Focus sur le marché de l’or et des mines d’or. ENTRETIEN avec Charlotte Peuron, gérante du fonds CM-AM Global Gold chez Crédit Mutuel Asset Management

Après un début d’année en fanfare, suite au risque bancaire et aux anticipations de fin de hausse des taux, l’or est entré dans une phase d’attentisme et de consolidation. En effet, nous avons retrouvé les plus hauts historiques le 4 mai dernier à près de 2063 dollars l’once d’or en séance, et nous avons clôturé le mois d’août à 1941,78$. L’évolution du prix de l’or est clairement « data » dépendant, comme les banques centrales et notamment la FED. En effet, à cause d’une inflation persistante et finalement d’une économie bien plus solide, celle-ci n’a donc pas terminé son resserrement monétaire, entrainant à la hausse les taux d’intérêt réels et sa monnaie. Cependant, malgré ces deux drivers négatifs et des flux d’ETF Or toujours vendeurs, il faut noter que l’or résiste particulièrement bien. La perspective d’un ralentissement demeure forte et ceci est clairement un soutien pour l’or.
La demande reste bien orientée en provenance de la bijouterie et de la technologie (respectivement 40% et 10% de la demande aujourd’hui) et les banques centrales sont toujours nettes acheteuses d’or. La demande d’investissement est aujourd’hui plus aléatoire. Cependant compte tenu des évènements financiers récents, nous restons constructifs pour la tendance à venir.
Les banques centrales des pays émergents restent très acheteuses d’or comme l’atteste les 55 tonnes achetées rien qu’en juillet.
En Chine, la demande de bijouterie est en forte hausse en juillet (+22% m/m) sous le double effet de la sortie des confinements et de la « Saint Valentin » locale. Les investisseurs chinois ont également renforcé leurs positions en ETF Or (coté à Shanghai), pour se protéger du ralentissement économique.
Enfin, le prix de l'or est resté ferme en raison des discussions sur l'introduction par les BRICS (Brésil, Russie, Inde, Chine et Afrique du Sud) d'une nouvelle monnaie adossée à l'or qui pourrait être utilisée pour les paiements internationaux. Affaire à suivre !
Côté résultats des sociétés, le stock picking devient plus important. Les sociétés de taille moyenne où les single asset délivrent en général de bons résultats pour ce premier semestre 2023. De plus, elles réitèrent leurs objectifs pour l’ensemble de l’année. Avec un prix de l’or plus élevé qu’attendu, les marges bénéficiaires des producteurs sont en moyenne autour de 700 dollar l’once. Les sociétés génèrent beaucoup de cash flow. Cela permet à bon nombre de société de faire de l’exploration pour accroître la production future, sans oublier de faire du retour à l’actionnaire. Alamos Gold continue de délivrer de bons résultats grâce à la bonne maîtrise de ses coûts.

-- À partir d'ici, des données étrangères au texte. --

Lemma scores_in_unit_interval_witness :
  (forall r, unit_interval (evaluate_rule r symptoms)) /\
  (forall R d x, (d, x) ∈ infer_diseases symptoms R -> unit_interval x).
Proof. exact (scores_in_unit_interval symptoms symptoms_unit). Defined.

(** C4. On a non-empty mapping [defuzzify_diseases] returns an entry of
    the mapping whose score is the maximum of the scores; on a mapping
    with one entry it returns that entry.  The keys of a mapping are
    distinct and its scores are numbers. *)
Theorem defuzzify_diseases_is_maximum :
  (forall d x, defuzzify_diseases [(d, x)] = (Some d, x)) /\
  (forall m : scores,
     m <> [] -> NoDup m.*1 -> Forall number m.*2 ->
     exists label score,
       defuzzify_diseases m = (Some label, score) /\
       (label, score) ∈ m /\
       get label m = Some score /\
       is_maximum score m.*2).
Proof.
  split; [reflexivity|].
  intros [|x xs] Hne Hnd Hn; [contradiction|].
  pose proof (py_max_by_score_elem xs x) as Hin.
  pose proof (py_max_by_score_upper xs x Hn) as Hup.
  unfold defuzzify_diseases. cbv zeta.
  destruct (py_max_by_score x xs) as [label score].
  exists label, score.
  split_and!; [reflexivity|exact Hin|by apply elem_get|].
  split; [by apply (list_elem_of_fmap_2 snd) in Hin|].
  intros y Hy. apply list_elem_of_fmap in Hy as (it & -> & Hit).
  by apply Hup.
Qed.

Lemma defuzzify_diseases_is_maximum_witness :
  exists label score,
    defuzzify_diseases [("flu"%string, 0.4); ("cold"%string, 0.1)]
      = (Some label, score) /\
    (label, score) ∈ [("flu"%string, 0.4); ("cold"%string, 0.1)] /\
    get label [("flu"%string, 0.4); ("cold"%string, 0.1)] = Some score /\
    is_maximum score [("flu"%string, 0.4); ("cold"%string, 0.1)].*2.
Proof.
  refine (proj2 defuzzify_diseases_is_maximum
            [("flu"%string, 0.4); ("cold"%string, 0.1)] _ _ _).
  - discriminate.
  - refine (bool_decide_unpack (NoDup ["flu"%string; "cold"%string]) _).
    vm_compute. exact I.
  - repeat constructor.
Defined.

(** C5. On the empty mapping [defuzzify_diseases] returns [(None, 0.0)]. *)
Theorem defuzzify_diseases_empty : defuzzify_diseases [] = (None, 0).
Proof. reflexivity. Qed.

(** C6. [evaluate_rule] raises no exception, whatever the rule and the
    mapping: the evaluation that keeps Python's exceptional branches
    visible always returns, with the value of [evaluate_rule]; and a
    condition on a symptom that the mapping lacks is evaluated with the
    value [0.0]. *)
Theorem evaluate_rule_total (r : rule) (v : gmap string float) :
  evaluate_rule_exc r v = Some (evaluate_rule r v) /\
  (forall s d, v !! s = None ->
     condition_value v (s, d) = if d then 0 else 1 - 0).
Proof.
  split.
  - unfold evaluate_rule_exc, evaluate_rule.
    rewrite mapM_condition_values. simpl.
    by destruct (condition_value v <$> conditions r).
  - intros s d Hs. unfold condition_value. simpl. by rewrite Hs.
Qed.

(** C7. Reordering the conditions of a rule does not change its score:
    two rules with the same label and the same conditions in a different
    order obtain equal scores (Python's [==] on floats), on every mapping
    of numbers. *)
Theorem evaluate_rule_permutation
    (d : string) (cs cs' : list condition) (v : gmap string float) :
  number_values v -> cs ≡ₚ cs' ->
  (evaluate_rule (Rule d cs) v =? evaluate_rule (Rule d cs') v) = true.
Proof.
  intros Hv Hp. destruct cs as [|c cs].
  - apply Permutation_nil_l in Hp. subst cs'. reflexivity.
  - assert (Hne' : cs' <> []).
    { intros E. subst cs'. by apply Permutation_nil_r in Hp. }
    destruct (evaluate_rule_minimum (Rule d (c :: cs)) v Hv) as [Hin Hlow];
      [discriminate|].
    destruct (evaluate_rule_minimum (Rule d cs') v Hv) as [Hin' Hlow'];
      [exact Hne'|].
    cbn [conditions] in *.
    assert (Hpv : condition_value v <$> c :: cs
                  ≡ₚ condition_value v <$> cs') by (by apply fmap_Permutation).
    rewrite eqb_leb. apply andb_true_intro. split.
    + apply Hlow. by rewrite Hpv.
    + apply Hlow'. by rewrite <- Hpv.
Qed.

Lemma evaluate_rule_permutation_witness :
  (evaluate_rule
     (Rule "cold" [("sore_throat"%string, true); ("fever"%string, false)])
     symptoms
   =? evaluate_rule
        (Rule "cold" [("fever"%string, false); ("sore_throat"%string, true)])
        symptoms) = true.
Proof.
  apply (evaluate_rule_permutation "cold"
           [("sore_throat"%string, true); ("fever"%string, false)]
           [("fever"%string, false); ("sore_throat"%string, true)]
           symptoms symptoms_number).
  apply perm_swap.
Defined.

(** C8. A symptom value outside [[0, 1]] is used as it is: with a value
    above [1.0] and a condition of absent polarity the score of the rule
    is [1.0 - val], a negative number, outside [[0, 1]]. *)
Theorem out_of_range_value_unclamped :
  exists (v : gmap string float) (r : rule) (s : string) (x : float),
    v !! s = Some x /\ (1 <? x) = true /\
    conditions r = [(s, false)] /\
    evaluate_rule r v = 1 - x /\
    (evaluate_rule r v <? 0) = true /\
    ~ unit_interval (evaluate_rule r v).
Proof.
  exists {[ "fever"%string := 1.5 ]}, (Rule "cold" [("fever"%string, false)]),
    "fever"%string, 1.5.
  split_and!; try (vm_compute; reflexivity).
  intros [H _]. vm_compute in H. discriminate.
Qed.

(** C9. On the sample symptom values and the sample rule base of five
    rules, [infer_diseases] yields flu = 0.4, cold = 0.1 and
    pharyngitis = 0.7, and [defuzzify_diseases] returns pharyngitis with
    0.7. *)
Theorem sample_diagnosis :
  infer_diseases symptoms rules
    = [("flu"%string, 0.4); ("cold"%string, 0.1);
       ("pharyngitis"%string, 0.7)] /\
  defuzzify_diseases (infer_diseases symptoms rules)
    = (Some "pharyngitis"%string, 0.7).
Proof. split; vm_compute; reflexivity. Qed.

(** C10. Among several entries with the highest score,
    [defuzzify_diseases] returns the first one in insertion order: the
    returned score is the highest of the mapping, every entry before the
    returned one has a strictly smaller score, so an entry with an equal
    score stands after it.  In a mapping built by [infer_diseases] the
    returned score is above every score of the mapping and the returned
    diagnosis is, among those with that score, the one whose first rule
    comes earliest in the rule base: that rule precedes every rule of a
    diagnosis with an equal score. *)
Theorem defuzzify_diseases_first_maximum :
  (forall m : scores,
     m <> [] -> Forall number m.*2 ->
     exists (i : nat) label score,
       defuzzify_diseases m = (Some label, score) /\
       m !! i = Some (label, score) /\
       (forall j it, m !! j = Some it -> (it.2 <=? score) = true) /\
       (forall j it, (j < i)%nat -> m !! j = Some it ->
          (it.2 <? score) = true) /\
       (forall j it, m !! j = Some it -> (it.2 =? score) = true ->
          (i <= j)%nat)) /\
  (forall (v : gmap string float) (R : list rule) d score,
     number_values v ->
     defuzzify_diseases (infer_diseases v R) = (Some d, score) ->
     (d, score) ∈ infer_diseases v R /\
     (forall d' score',
        (d', score') ∈ infer_diseases v R -> (score' <=? score) = true) /\
     (forall d' score',
        (d', score') ∈ infer_diseases v R -> (score' =? score) = true ->
        exists (i : nat) r,
          R !! i = Some r /\ disease r = d /\
          (forall k r', R !! k = Some r' -> disease r' = d -> (i <= k)%nat) /\
          (forall k r', R !! k = Some r' -> disease r' = d' ->
             (i <= k)%nat))).
Proof.
  assert (Hfirst : forall m : scores,
     m <> [] -> Forall number m.*2 ->
     exists (i : nat) label score,
       defuzzify_diseases m = (Some label, score) /\
       m !! i = Some (label, score) /\
       (forall j it, m !! j = Some it -> (it.2 <=? score) = true) /\
       (forall j it, (j < i)%nat -> m !! j = Some it ->
          (it.2 <? score) = true) /\
       (forall j it, m !! j = Some it -> (it.2 =? score) = true ->
          (i <= j)%nat)).
  { intros [|x xs] Hne Hn; [contradiction|].
    destruct (py_max_by_score_first xs x Hn) as (i & Hi & Hbefore).
    pose proof (py_max_by_score_upper xs x Hn) as Hup.
    unfold defuzzify_diseases. cbv zeta.
    destruct (py_max_by_score x xs) as [label score].
    simpl in Hbefore, Hup.
    exists i, label, score.
    split_and!; [reflexivity|exact Hi| |exact Hbefore|].
    - intros j it Hj. apply Hup. by eapply list_elem_of_lookup_2.
    - intros j it Hj Heq. destruct (decide (j < i)%nat) as [Hlt|]; [|lia].
      pose proof (ltb_not_eqb _ _ (Hbefore j it Hlt Hj)). congruence. }
  split; [exact Hfirst|].
  intros v R d score Hv Hbest.
  assert (Hn : Forall number (infer_diseases v R).*2)
    by (apply infer_from_numbers; [assumption|constructor]).
  assert (Hne : infer_diseases v R <> [])
    by (intros E; rewrite E in Hbest; discriminate).
  destruct (Hfirst _ Hne Hn) as (i & label & s & Hdef & Hi & Hmax & _ & Hties).
  rewrite Hbest in Hdef. injection Hdef as <- <-.
  split_and!.
  - by eapply list_elem_of_lookup_2.
  - intros d' score' Hin'.
    apply list_elem_of_lookup_1 in Hin' as [j Hj].
    exact (Hmax j (d', score') Hj).
  - intros d' score' Hin' Heq.
    apply list_elem_of_lookup_1 in Hin' as [j Hj].
    pose proof (Hties j (d', score') Hj Heq) as Hij.
    assert (Hki : (infer_diseases v R).*1 !! i = Some d).
    { rewrite list_lookup_fmap. exact (f_equal (fmap fst) Hi). }
    assert (Hkj : (infer_diseases v R).*1 !! j = Some d').
    { rewrite list_lookup_fmap. exact (f_equal (fmap fst) Hj). }
    (* the first rule of [d] *)
    assert (Hd : exists r, r ∈ R /\ disease r = d).
    { apply (proj1 (infer_diseases_keys_aux v R d)).
      by eapply list_elem_of_lookup_2. }
    destruct Hd as (r1 & Hr1 & Hd1).
    destruct (list_find (fun r => disease r = d) R) as [[i0 r0]|] eqn:Ef.
    + apply list_find_Some in Ef as (Hi0 & Hd0 & Hmin).
      exists i0, r0. split_and!; [exact Hi0|exact Hd0| |].
      * intros k r' Hk Hdk. destruct (decide (k < i0)%nat) as [Hlt|]; [|lia].
        by destruct (Hmin k r' Hk Hlt).
      * intros k r' Hk Hdk.
        destruct (infer_key_order v R i j d d' Hki Hkj Hij k r' Hk Hdk)
          as (k0 & rk & Hle & Hk0 & Hdk0).
        destruct (decide (k0 < i0)%nat) as [Hlt|]; [|lia].
        by destruct (Hmin k0 rk Hk0 Hlt).
    + apply list_find_None in Ef. rewrite Forall_forall in Ef.
      by destruct (Ef r1 Hr1).
Qed.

De meilleures teneurs à la mine de Mulatos ont permis une production supérieure aux attentes. Du coté des majors comme Newmon, Barrick ou encore Goldfields les résultats sont plus mitigés, « big is not so beautiful ». Notons encore une bonne moisson de résultats pour les sociétés de royalties, comme pour Osisko Royalties.
Quant aux juniors et les développeurs, encore sous-valorisés, celles-ci nous semblent des cibles potentielles. Enfin , le M&A est toujours d’actualité pour croître.
Dans ces marchés sans forte tendance, nous conservons une gestion stable sans mouvement majeur durant cet été. Il nous semble que des catalyseurs macro-économiques devraient se matérialiser au cours de ce trimestre pour donner le « LA » sur la tendance à venir des métaux précieux. En attendant une direction plus claire, nous conservons une poche importante (8% en moyenne de notre portefeuille) de sociétés cuprifères. En effet, les problèmes conjoncturels de la Chine offrent des respirations du prix du cuivre, il nous semble que la tendance structurelle des besoins à venir doit être une opportunité d’investissement à long terme sur ce segment.